Man of Steel starts out promisingly
enough. It opens on Krypton as Lara Lor-Van is giving birth to a child we know
will become Kal-El/Clark Kent/Superman, and a group of dissidents led by
Michael Shannon’s General Zod stages a military coup when the planet’s current
leadership refuses to help save their civilization from annihilation brought on
by their excessive consumption of natural resources. Though this sequence feels
rather derivative thanks to its striking similarities to the prologue for J.J.
Abrams’s Star Trek, right down to the
heavy use of lens flares, it nonetheless effectively establishes an emotional
base that would ideally anchor the rest of the film. Ayelet Zurer as Lara and
Russell Crowe, who plays her husband and Superman’s biological father, Jor-El,
are convincing even while delivering some grandiose dialogue (indeed, they’re
pretty much the only actors in the movie who are able to make the dialogue
sound natural), and as Lara watches the spaceship carrying her just-born son
disappear into the sky while the world around her literally goes up in flames,
you get a real idea of how she and Jor-El have tied up all their hopes and
dreams in his survival, of the weight of the burden placed on the shoulders of
this child who has only just entered the world. There’s genuine gravity to the
situation, but the movie that follows fails to maintain this level of urgency,
instead descending into cheap action scenes and Roland Emmerich-level
destruction porn.
One of the difficulties of
adapting Superman for the screen has always been in generating meaningful
internal – or even external – conflict for a character that is not only
essentially invincible, but also sports squeaky-clean morals. As someone who’s completely
ignorant about anything comic-book-related, I can’t say whether this lack of
complexity has always been part of the character or the result of general pop
culture and Hollywood oversimplifying him, but the fact remains that, in a
modern age where people are drawn to the troubled darkness of Batman and flawed
egotism of Iron Man, Superman, with his boy scout, do-gooder attitude and
unabashed optimism, feels out-of-place and un-relatable. Zack Snyder and co.

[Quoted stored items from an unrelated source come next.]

(** * Health-analysis backend: a shallow embedding and its verified properties

    The development follows the Python sources file by file:
    - [Py]: the fragment of Python the sources rely on (exceptions, numbers,
      [round], [dict.get], string helpers, decoded JSON values);
    - [MultiAgentSystem]: [AI/multi_agent_system.py] (trend detector, anomaly
      detector, wellness scorer);
    - [GeminiAgent]: [AI/gemini_agent.py] (LLM insight agent and its fallback);
    - [SessionMemory]: [AI/session_memory.py] (in-memory sessions, durable
      memory bank, memory manager);
    - [NavbarAI]: [app/navbar_ai.py] (the /ai/* endpoints);
    - [InsightGenerator] and [MultiAgentHealthSystem]: the insight agent and
      the orchestrator of [AI/multi_agent_system.py], which build on
      [GeminiAgent].

    Modelling conventions.  Python numbers (int and float) are exact rationals
    [Q]: float rounding error, infinities and NaN are not modelled.
    [datetime] values are integer microsecond timestamps ([Z]) on an unbounded
    time line, and every [datetime.now()] is an explicit argument.  A Python
    [dict] with string keys is a [gmap string _] or, where it is built from a
    literal or decoded from JSON, a [Py.json] value; a key that may be missing
    is an [option] field; a list is a [list].  Code that can raise lives in
    the [result] monad of module [Py]; the hosted completion service and
    [json.loads] are parameters that may return or raise anything. *)

From Stdlib Require Import QArith Qround Qabs Qminmax Lqa Lia ZArith Ascii.
From stdpp Require Import gmap strings list fin_maps sorting pretty.

Local Open Scope Q_scope.

(* ===================================================================== *)
(** * The Python fragment                                                  *)
(* ===================================================================== *)
Module Py.

(** Exceptions that the sources can meet.  All of them are subclasses of
    [Exception]; [JSONDecodeError] is the one class a handler singles out. *)
Inductive exn : Type :=
| JSONDecodeError (msg : string)
| TypeError (msg : string)
| KeyError (key : string)
| IndexError (msg : string)
| Exception (msg : string).

(** [str(e)] *)
Definition str_exn (e : exn) : string :=
  match e with
  | JSONDecodeError m => m
  | TypeError m => m
  | KeyError k => k
  | IndexError m => m
  | Exception m => m
  end.

Definition is_JSONDecodeError (e : exn) : bool :=
  match e with JSONDecodeError _ => true | _ => false end.

(** A computation either returns a value or raises. *)
Inductive result (A : Type) : Type :=
| Ok (a : A)
| Raise (e : exn).
Arguments Ok {A} a.
Arguments Raise {A} e.

Definition bind {A B} (m : result A) (k : A -> result B) : result B :=
  match m with
  | Ok a => k a
  | Raise e => Raise e
  end.

(** The returned value, if any. *)
Definition option_of {A} (m : result A) : option A :=
  match m with
  | Ok a => Some a
  | Raise _ => None
  end.

(** [try: body  except Exception as e: handler(e)] *)
Definition try_except {A} (body : result A) (handler : exn -> result A) : result A :=
  match body with
  | Ok a => Ok a
  | Raise e => handler e
  end.
(** * LRU cache with TTL: a shallow embedding of [src/lru.go] and
      [src/lru_cache.go], and the properties of the specification.

    The repository holds the same cache twice, as two Go packages:
    - package [lru] ([src/lru.go]): the eviction pass runs, deferred, at the
      end of every [Update] and every [Get], and looks at capacity and age;
    - package [cache] ([src/lru_cache.go]): the eviction pass runs only after
      an insert, looks at capacity alone, and there is a [Delete].

    Both are modelled below, each in a module of its own ([Lru], [Cache]),
    over a common model of Go's [int64], of [container/list] and of the
    pointers that the map and the list share. *)

From Equations Require Import Equations.
From Equations.Prop Require Import Logic.
From stdpp Require Import base decidable option numbers list strings gmap fin_maps.

Local Open Scope Z_scope.

(** ** Go's [int64]

    Signed 64-bit integers are integers of [Z]; [+] and [-] wrap around, as the
    Go specification says they do. *)

Definition int64_min : Z := - 2 ^ 63.
Definition int64_max : Z := 2 ^ 63 - 1.

Definition is_int64 (z : Z) : Prop := int64_min ≤ z ≤ int64_max.

Definition wrap64 (z : Z) : Z := (z + 2 ^ 63) `mod` 2 ^ 64 - 2 ^ 63.

Definition add64 (a b : Z) : Z := wrap64 (a + b).
Definition sub64 (a b : Z) : Z := wrap64 (a - b).

(** [x++] and [x--] on an [int64] field. *)
Definition incr64 (a : Z) : Z := add64 a 1.
Definition decr64 (a : Z) : Z := sub64 a 1.

(** ** Entries and the pointers to them

    [lruMap] maps a key to a [*list.Element], and the list links the same
    elements: one element is reached both ways. An element is given here by its
    [handle], the index of its cell in a [heap] of entries; a cell is
    allocated by [PushBack] and lives on after the element leaves the list, as
    a Go object does while something still points to it. *)

Definition handle := nat.

Section Entry.
Context {V : Type}.

(** [type entry struct { key string; value interface{}; createAt int64 }] *)
Record entry : Type := Entry {
  key : string;
  value : V;
  createAt : Z
}.

(** [item.value = value; item.createAt = now], through the pointer. *)
Definition refresh (item : entry) (v : V) (now : Z) : entry :=
  {| key := key item; value := v; createAt := now |}.
End Entry.

Arguments entry : clear implicits.

(** ** [container/list], on handles

    The list is the sequence of its elements, front first. An element is in a
    list at most once; [Remove] and [MoveToBack] do nothing to an element that
    is not in the list ([e.list != l] in Go). *)

Definition Front (l : list handle) : option handle := head l.

Definition Remove (e : handle) (l : list handle) : list handle :=
  filter (λ x, x ≠ e) l.

Definition MoveToBack (e : handle) (l : list handle) : list handle :=
  if decide (e ∈ l) then Remove e l ++ [e] else l.

(** [PushBack] allocates the element: its handle is the next free cell. *)
Definition PushBack {V} (item : entry V) (l : list handle) (heap : list (entry V))
  : handle * list handle * list (entry V) :=
  let e := length heap in (e, l ++ [e], heap ++ [item]).

(** Clock readings [ts] that never go back, and start at [t0] or later. *)
Fixpoint nondecreasing_from (t0 : Z) (ts : list Z) : Prop :=
  match ts with
  | [] => True
  | t :: ts => t0 ≤ t ∧ nondecreasing_from t ts
  end.

(** The readings of a Unix clock: [int64] values, none before the epoch, none
    before the one read before it. *)
Definition unix_clock (ts : list Z) : Prop :=
  nondecreasing_from 0 ts ∧ Forall is_int64 ts.

(** The errors of the two packages ([ErrLruNotFoundKey], [ErrKeyNotFound]). *)
Inductive error : Set := ErrLruNotFoundKey | ErrKeyNotFound.

(** ** The index and the list agree

    [consistent l m heap n]: the list [l] has no element twice; every key of
    the map [m] points to an element of [l] whose entry carries that key; every
    element of [l] is the one its entry's key is mapped to; and [n] (the
    [keyCount] field, an [int64]) is the length of [l]. Written with [Forall]
    and [map_Forall], so that it can be decided on a concrete state. *)

Section Consistent.
Context {V : Type}.
Implicit Types (l : list handle) (m : gmap string handle).
Implicit Types (heap : list (entry V)) (n : Z) (e : handle) (k : string).

(** The key of the entry an element holds. *)
Definition key_at heap e : option string := key <$> heap !! e.

(** The entry found by following the map, then the pointer. *)
Definition find m heap k : option (entry V) := m !! k ≫= λ e, heap !! e.

Definition consistent l m heap n : Prop :=
  NoDup l ∧
  map_Forall (λ k e, e ∈ l ∧ key_at heap e = Some k) m ∧
  Forall (λ e, key_at heap e ≫= (λ k, m !! k) = Some e) l ∧
  n = Z.of_nat (length l) ∧
  n ≤ int64_max.

#[global] Instance consistent_dec l m heap n : Decision (consistent l m heap n).
Proof. unfold consistent. apply _. Defined.

(** The keys of the entries of the list, front first. *)
Definition keys_of l heap : list string := omap (key_at heap) l.

(** The index and the list are in bijection: the keys of the entries of the
    list are the keys of the index, each of them once; a key is mapped to an
    element exactly when the element is in the list and holds that key; and
    [n] is the size of the index. *)
Definition bijection l m heap n : Prop :=
  NoDup l ∧
  NoDup (keys_of l heap) ∧
  length (keys_of l heap) = length l ∧
  dom m = list_to_set (keys_of l heap) ∧
  (∀ k e, m !! k = Some e ↔ e ∈ l ∧ key_at heap e = Some k) ∧
  n = Z.of_nat (size m).

(** The age of an entry has reached [ttl]: [now - createAt >= ttl]. *)
Definition stale (now ttl : Z) (item : entry V) : Prop :=
  ttl ≤ now - createAt item.
End Consistent.

(** ** What an eviction pass does to the index and the list

    [swept n l m heap cnt l' m' cnt']: the first [n] elements of [l] are gone
    from the list, their keys are gone from the map, the other keys are mapped
    as before, and the count went down by [n]. *)

Section Swept.
Context {V : Type}.

Definition swept (n : nat) (l : list handle) (m : gmap string handle)
    (heap : list (entry V)) (cnt : Z)
    (l' : list handle) (m' : gmap string handle) (cnt' : Z) : Prop :=
  (n ≤ length l)%nat ∧
  l' = drop n l ∧
  (∀ k, m' !! k = if decide (k ∈ keys_of (take n l) heap) then None else m !! k) ∧
  cnt' = cnt - Z.of_nat n.

(** The entry of [k] is what it was, or [k] has left the index. *)
Definition kept_or_gone (k : string)
    (m : gmap string handle) (heap : list (entry V))
    (m' : gmap string handle) (heap' : list (entry V)) : Prop :=
  m' !! k = None ∨ (m' !! k = m !! k ∧ find m' heap' k = find m heap k).
End Swept.

(** ** Package [lru] ([src/lru.go])

    The mutex is left out: every method holds it from its first statement to
    its last, so the methods run one after another, and one call is a function
    from the state before it to the state after it. [time.Now().Unix()] is an
    input of the call, one argument for each place where the clock is read.
    A result [None] is a run-time panic: an element without an entry. *)

Module Lru.
Section Defs.
Context {V : Type}.

Record LRUCache : Type := mkLRUCache {
  maxCount : Z;                    (* max cache key counts *)
  ttl : Z;                         (* seconds ttl *)
  lruList : list handle;           (* list, front first *)
  lruMap : gmap string handle;     (* map *)
  reqCount : Z;                    (* request counts *)
  hitCount : Z;                    (* hit counts *)
  keyCount : Z;                    (* current cache key counts *)
  heap : list (entry V)            (* the entries the elements point to *)
}.

(** [maxCount] and [ttl] arrive as [int] and are converted to [int64],
    which keeps their value. *)
Definition NewLRUCache (maxCount ttl : Z) : LRUCache :=
  {| maxCount := maxCount; ttl := ttl; lruList := []; lruMap := ∅;
     reqCount := 0; hitCount := 0; keyCount := 0; heap := [] |}.

(** [cache.lruList.Remove(ele); delete(cache.lruMap, k); cache.keyCount--] *)
Definition remove_entry (ele : handle) (k : string) (c : LRUCache) : LRUCache :=
  {| maxCount := maxCount c; ttl := ttl c;
     lruList := Remove ele (lruList c);
     lruMap := delete k (lruMap c);
     reqCount := reqCount c; hitCount := hitCount c;
     keyCount := decr64 (keyCount c);
     heap := heap c |}.

(** The loop of [checkWithLocked], with [now] read once before it:
    [for cache.lruList.Front() != nil { ... }]. Every turn takes the front out
    of the list, so the length of the list is a measure. *)
Equations? checkWithLocked (now : Z) (c : LRUCache) : option LRUCache
  by wf (length (lruList c)) lt :=
  checkWithLocked now c with inspect (Front (lruList c)) := {
    | exist _ None _ => Some c
    | exist _ (Some front) Hfront with heap c !! front := {
        | None => None
        | Some e =>
            (* key count not greater and key not expired *)
            if decide (keyCount c ≤ maxCount c ∧ now < add64 (createAt e) (ttl c))
            then Some c
            else checkWithLocked now (remove_entry front (key e) c) } }.
Proof.
  simpl. destruct (lruList c) as [|front' rest]; [done|].
  injection Hfront as ->. unfold Remove.
  rewrite filter_cons_False by (intros Hne; by apply Hne). simpl.
  pose proof (length_filter (λ x, x ≠ front) rest). lia.
Qed.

attempt to fix this problem by giving the hero a moody background full of
bullying and I-never-asked-for-this angst. After seeing numerous flashbacks of
Clark’s childhood, like an episode where he rescue his classmates, including a
kid who’d been teasing him, after their school bus careens off the road and
into a river, we learn that he’s always been driven by the innate need to help
people and that he feels a great sense of alienation, but that’s about it. We
never get more than the most basic glimpse of his inner psyche, and even this
is largely discarded by the time the movie’s central plot kicks into gear.